Kahn keeps on impressing the audience with an elaborate choice of venues – for example in Vienna he performs in a WWII bunker, while in Berlin the gig is taking place in former Nazi airfield, Tempelhof.That’s where I got a chance to meet him in person – a person in a black leather jacket squeezing through the crowd with some boxes shortly before the concert appeared to be the performer himself.

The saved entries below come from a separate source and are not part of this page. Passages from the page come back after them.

(* ===== verification/Service.v ===== *)
(** * controller/brc20_module.go, service/brc20/brc20_swap_api.go: the check of commits

    A sequencer sends the texts of its last commits and the results it expects of the
    last one.  The service copies what the results name out of the published index,
    lists the earlier commits in the copy and verifies the last one there. *)
From S2P Require Import Prelude GoStd Decimal Script Utils Json Model History Swap Bip322 CommitJson Indexer CondApprove Ledger Modules Commit PreVerify CherryPick CommitFlow.

(** ** model/brc20_swap.go *)
Module VerifyResp.
Record BRC20ModuleVerifySwapCommitResp := mk {
    Valid : bool;
    Critical : bool;
    FunctionIndex : Z;
    FunctionId : string;
    Message : string;
  }.
End VerifyResp.
Abbreviation BRC20ModuleVerifySwapCommitResp := VerifyResp.BRC20ModuleVerifySwapCommitResp.

(** The request, once decoded; the decoded commits are made by the handler.  A nil
    result is [None]. *)
Module VerifyReq.
Record BRC20ModuleVerifySwapCommitReq := mk {
    CommitsStr : list string;
    LastResults : list (option SwapFunctionResultCheckState);
  }.
End VerifyReq.
Abbreviation BRC20ModuleVerifySwapCommitReq := VerifyReq.BRC20ModuleVerifySwapCommitReq.

Section service.
Context `{GoUnicode, Config, BtcAddr, Btcd}.

(** ** What the results name *)
Definition pick_user_result (user : SwapFunctionResultCheckStateForUser) : GoM PickFilter unit :=
  pick_address (UserResult.Address user) "result, addr invalid" ;;
  when (len (UserResult.Tick user) =? 4) (pick_tick (ToLower (UserResult.Tick user))).
Definition pick_pool_result (pool : SwapFunctionResultCheckStateForPool) : GoM PickFilter unit :=
  tokens ← lift (or_error (DecodeTokensFromSwapPair (PoolResult.Pair pool)) "result, pool pair invalid");
  pick_pair tokens.1 tokens.2.
Definition pick_result (r : option SwapFunctionResultCheckState) : GoM PickFilter unit :=
  match r with
  | None => gopanic nil_deref
  | Some r =>
    for_each pick_user_result (CheckState.Users r) ;;
    for_each pick_pool_result (CheckState.Pools r)
  end.
Definition pick_results (results : list (option SwapFunctionResultCheckState)) : outcome PickFilter :=
  match for_each pick_result results no_pick with
  | (Ret _, pick) => Ret pick
  | (Error e, _) => Error e
  | (Panic p, _) => Panic p
  end.

(** ** The service *)

(** [commitObj.Data[idx].ID], when there is such a function. *)
Definition function_id (commitObj : InscriptionBRC20ModuleSwapCommitContent) (idx : Z) : outcome string :=
  if (0 <=? idx) && (idx <? Z.of_nat (length (CommitBody.CommitData commitObj)))
  then match CommitBody.CommitData commitObj !! Z.to_nat idx with
       | Some (Some f) => Ret (SwapFunction.ID f)
       | _ => Panic nil_deref
       end
  else Ret "".
Definition verify_response (commitObj : InscriptionBRC20ModuleSwapCommitContent) (result : verify_result)
    : outcome BRC20ModuleVerifySwapCommitResp :=
  match result with
  | (idx, critical, Some err) =>
    id ← function_id commitObj idx;
    Ret (VerifyResp.mk false critical idx id err)
  | (_, critical, None) => Ret (VerifyResp.mk true critical 0 "" "ok")
  end.

(** [GSwap] is [None] while the index is not ready. *)
Definition BRC20ModuleVerifySwapCommitService (fuel : nat) (external : list SwapFunctionResultCheckState)
    (GSwap : option BRC20ModuleIndexer) (modul : string) (commitsStr : list string)
    (commitsObj : list (option InscriptionBRC20ModuleSwapCommitContent))
    (results : list (option SwapFunctionResultCheckState)) : outcome BRC20ModuleVerifySwapCommitResp :=
  match GSwap with
  | None => Error "swap not ready"
  | Some gswap =>
    pick ← pick_results results;
    swapState ← CherryPick gswap modul pick;
    let total := length commitsStr in
    match commitsStr !! (total - 1)%nat, commitsObj !! (total - 1)%nat with
    | Some commitStr, Some (Some commitObj) =>
      result ← run_outcome (
        when (2 <=? Z.of_nat total)
          (BRC20ModulePrepareSwapCommitContent (s2b <$> commitsStr) commitsObj) ;;
        BRC20ModuleVerifySwapCommitContent fuel external (s2b commitStr) commitObj (omap id results)) swapState;
      verify_response commitObj result
    | None, _ | _, None => Panic "index out of range"
    | _, _ => Panic nil_deref
    end
  end.

(** ** The handler

    The module is that of the last commit. *)
Fixpoint decode_commits (commitsStr : list string) (modul : string)
    : outcome (string * list (option InscriptionBRC20ModuleSwapCommitContent)) :=
  match commitsStr with
  | [] => Ret (modul, [])
  | commitStr :: commitsStr =>
    commit ← or_error (Unmarshal_Commit (s2b commitStr)) "commit json error";
    match commit with
    | None => Panic nil_deref
    | Some commit =>
      rest ← decode_commits commitsStr (CommitBody.Module_ commit);
      Ret (rest.1, Some commit :: rest.2)
    end
  end.
Definition BRC20ModuleVerifySwapCommitHandler (fuel : nat) (external : list SwapFunctionResultCheckState)
    (GSwap : option BRC20ModuleIndexer) (req : BRC20ModuleVerifySwapCommitReq)
    : outcome BRC20ModuleVerifySwapCommitResp :=
  commits ← decode_commits (VerifyReq.CommitsStr req) "";
  or_error (BRC20ModuleVerifySwapCommitService fuel external GSwap commits.1 (VerifyReq.CommitsStr req) commits.2
    (VerifyReq.LastResults req)) "verify swap commit results failed".
End service.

You might say that Daniel is nothing more then a provocateur playing around with his beloved pre- and in- war Jewish topics which are, of course, noteworthy, but irrelevant for the last 70 years. You might even say that this “Jewish radical music” can’t be radical or shocking anymore, at least in Europe. But why then Daniel decided not to sing his “Six Million Germans” live? Will you yourself rather put on your headphones if you like to hear “cause history has its unpaid debts / and is it better if we forget?”. Will you post a song on your classmate’s Facebook wall with such words as “You won’t ever have to leave your nation / You won’t ever have to even try / Just make a secret inner emigration / & you won’t ever have to say goodbye”? It is certainly a matter of one’s attitude. As for me, I probably won’t. It’s not because I am afraid of misunderstandings or being indiscreet. It’s just because Dan Kahn is one of my slightly drunk Jewish friends at my tiny Jewish table. And what is said, proclaimed or sung there is meant to stay there.